Machine and volume host unreachable in sin region (all operations return 408)

Hi,

My Postgres machine and its attached volume are both on an unreachable host in the sin region and I’m unable to perform any operation on them.

Details:

  • App: onth-database

  • Machine ID: 3d8d3979f6dd08

  • Volume ID: vol_498zy2yn2e08jx9v

  • Region: sin, Zone: 158a

What I see:

  • fly status -a onth-database shows the machine as started but the volume is flagged with * (host unreachable)

  • fly machine restart/stop/kill all return 408 errors

  • Proxy logs show: fly-proxy-p2p/tls/tcp-backhaul: unexpected end of file

  • My production app (onth-api) is down as a result

I’m on a hobby plan so I can’t open a support ticket. Is there anything I can do, or does this require Fly staff to intervene on the physical host?

Thanks,
Hugo

Hi, this host is currently offline due to a hardware issue. Please do not run single-node Postgres for production apps as you will hit this exact case and your database will be unavailable. You can restore from a backup or wait for the host to be restored to service.

Definitely what Lillian said.

There are a few managed providers that will supply a small PG database free of charge; that might be worth a go. If it is reasonably close to your host, latency should not be much of an issue. I use Supabase, though bear in mind they pause any databases that are getting insufficient use.

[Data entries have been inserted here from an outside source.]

(** Without collisions the loop adds exactly the nodes of the keys. *)
Lemma add_loop_free s idxs m vs :
  btree_ok m → NoDup idxs →
  (∀ i, i ∈ idxs → btree_contains (calculate_hash (vnode_key s i)) m = false) →
  (∀ i j, i ∈ idxs → j ∈ idxs →
     calculate_hash (vnode_key s i) = calculate_hash (vnode_key s j) → i = j) →
  ∃ m', foldl (add_vnode calculate_hash s) (m, vs) idxs = (m', vs ++ map (new_vnode s) idxs) ∧
    ∀ h v, (h, v) ∈ m' ↔
      (h, v) ∈ m ∨ ∃ i, i ∈ idxs ∧ v = new_vnode s i ∧ h = vn_hash v.
Proof.
  revert m vs. induction idxs as [|i idxs IH]; intros m vs Hb Hnd Hfree Hinj.
  - exists m. simpl. rewrite app_nil_r. split; [done|]. set_solver.
  - cbn [foldl map]. unfold add_vnode at 2. rewrite Hfree by (by left).
    inversion_clear Hnd as [|? ? Hi Hnd']. fold (new_vnode s i).
    set (h0 := calculate_hash (vnode_key s i)).
    destruct (IH (btree_insert h0 (new_vnode s i) m) (vs ++ [new_vnode s i]))
      as (m' & Hf & Hel).
    + by apply btree_insert_ok.
    + done.
    + intros j Hj. unfold btree_contains.
      destruct (btree_get _ (btree_insert _ _ m)) eqn:E; [|done].
      apply btree_get_elem, btree_insert_elem in E as [[E _]|[_ E]]; [| |done].
      * assert (j = i) as -> by (apply Hinj; [by right|by left|done]). done.
      * apply (contains_elem _ _ _ Hb) in E. rewrite Hfree in E by (by right). done.
    + intros j k Hj Hk. apply Hinj; by right.
    + exists m'. rewrite Hf, <- app_assoc. split; [done|]. intros h v.
      rewrite Hel, btree_insert_elem by done. split.
      * intros [[[-> ->]|[_ ?]]|(j & Hj & -> & ->)]; [right|by left|right].
        -- exists i. split; [by left|done].
        -- exists j. split; [by right|done].
      * intros [Hin|(j & [->|Hj]%elem_of_cons & -> & ->)].
        -- left. right. split; [|done]. intros ->. apply (contains_elem _ _ _ Hb) in Hin.
           unfold h0 in Hin. rewrite Hfree in Hin by (by left). done.
        -- left. by left.
        -- right. eauto.
Qed.

Lemma add_shard_ok r s n r' :
  ring_ok r → collision_free r s n → add_shard calculate_hash r s n = Ok r' → ring_ok r'.
Proof.
  intros [Hok Hlist Hown] [Hfree Hinj] Ha. unfold add_shard in Ha.
  destruct (shard_nodes r !! s) eqn:Hs; [done|].
  destruct (add_loop_free s (seqZ 0 n) (nodes r) []) as (m' & Hf & Hel).
  { apply Hok. } { apply NoDup_seqZ. }
  { intros i Hi%elem_of_seqZ. apply Hfree. lia. }
  { intros i j Hi%elem_of_seqZ Hj%elem_of_seqZ. apply Hinj; lia. }
  rewrite Hf in Ha. injection Ha as <-.
  destruct (add_loop_ok _ _ _ _ _ _ Hok Hf) as (Hok' & _). split; simpl; [done| |].
  - intros h v [Hin|(i & Hi & -> & ->)]%Hel.
    + destruct (Hlist _ _ Hin) as (vs & Hvs & Hv). exists vs. split; [|done].
      rewrite lookup_insert_ne; [done|]. intros E. rewrite <- E in Hvs. congruence.
    + eexists. rewrite lookup_insert_eq. split; [done|].
      apply list_elem_of_In, in_map. by apply list_elem_of_In.
  - intros s' vs. destruct (decide (s' = s)) as [->|Hne].
    + rewrite lookup_insert_eq. intros [= <-]. simpl. split.
      * apply NoDup_fmap_2; [|apply NoDup_seqZ]. intros i j [= _ E]. done.
      * intros v (i & -> & Hi)%list_elem_of_fmap. split; [done|]. apply Hel. right. eauto.
    + rewrite lookup_insert_ne by done. intros Hvs. destruct (Hown _ _ Hvs) as [Hnd Hv].
      split; [done|]. intros v Hin. destruct (Hv v Hin) as [-> Hin']. split; [done|].
      apply Hel. by left.
Qed.
End Adding.

(** ** Removing and reassigning *)

Lemma remove_all_elem vs (m : btree VirtualNode) h v :
  (h, v) ∈ foldl (λ m v, btree_remove (vn_hash v) m) m vs ↔
  (h, v) ∈ m ∧ ∀ w, w ∈ vs → vn_hash w ≠ h.
Proof.
  revert m. induction vs as [|x vs IH]; intros m; simpl.
  - split; [|tauto]. intros Hin. split; [done|]. by intros w ?%elem_of_nil.
  - rewrite IH, btree_remove_elem. setoid_rewrite elem_of_cons. split.
    + intros [[Hin Hx] Hall]. split; [done|]. intros w [->|Hw]; [done|auto].
    + intros [Hin Hall]. split_and!; [done|apply not_eq_sym; auto|auto].
Qed.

Yes but i will have data lose if i restore the database from a previous snapshot. What is the situation exactly ? How long time it will take to restore the situation ?

Were you using daily snapshots? If so, you only have no more than a day’s data loss. Did you have any other backups?

1 Like

there is a network issue on this host; it’s unknown how long it will take to restore, but our team is working on it.
please note that today’s issue doesn’t have data loss, but tomorrow’s might. from our volumes documentation:

  • Create redundancy in your primary region: If your app needs a volume to function, and the NVMe drive hosting your volume fails, then that instance of your app goes down. There’s no way around that. You can run multiple Machines with volumes in your app’s primary region to mitigate hardware failures.
  • Create and store backups: If you only have a single copy of your data on a single volume, and that drive fails, then the data is lost. Fly.io takes daily snapshots and can retain them from 1 to 60 days (5 days by default), but the snapshots shouldn’t be your primary backup method.
2 Likes

Okay thanks for the feedback!
I will wait the issue to be solved to create another instance of the DB in the same region.

The app seems working again thank lilian & halfer for the quick support :folded_hands:

This topic was automatically closed 7 days after the last reply. New replies are no longer allowed.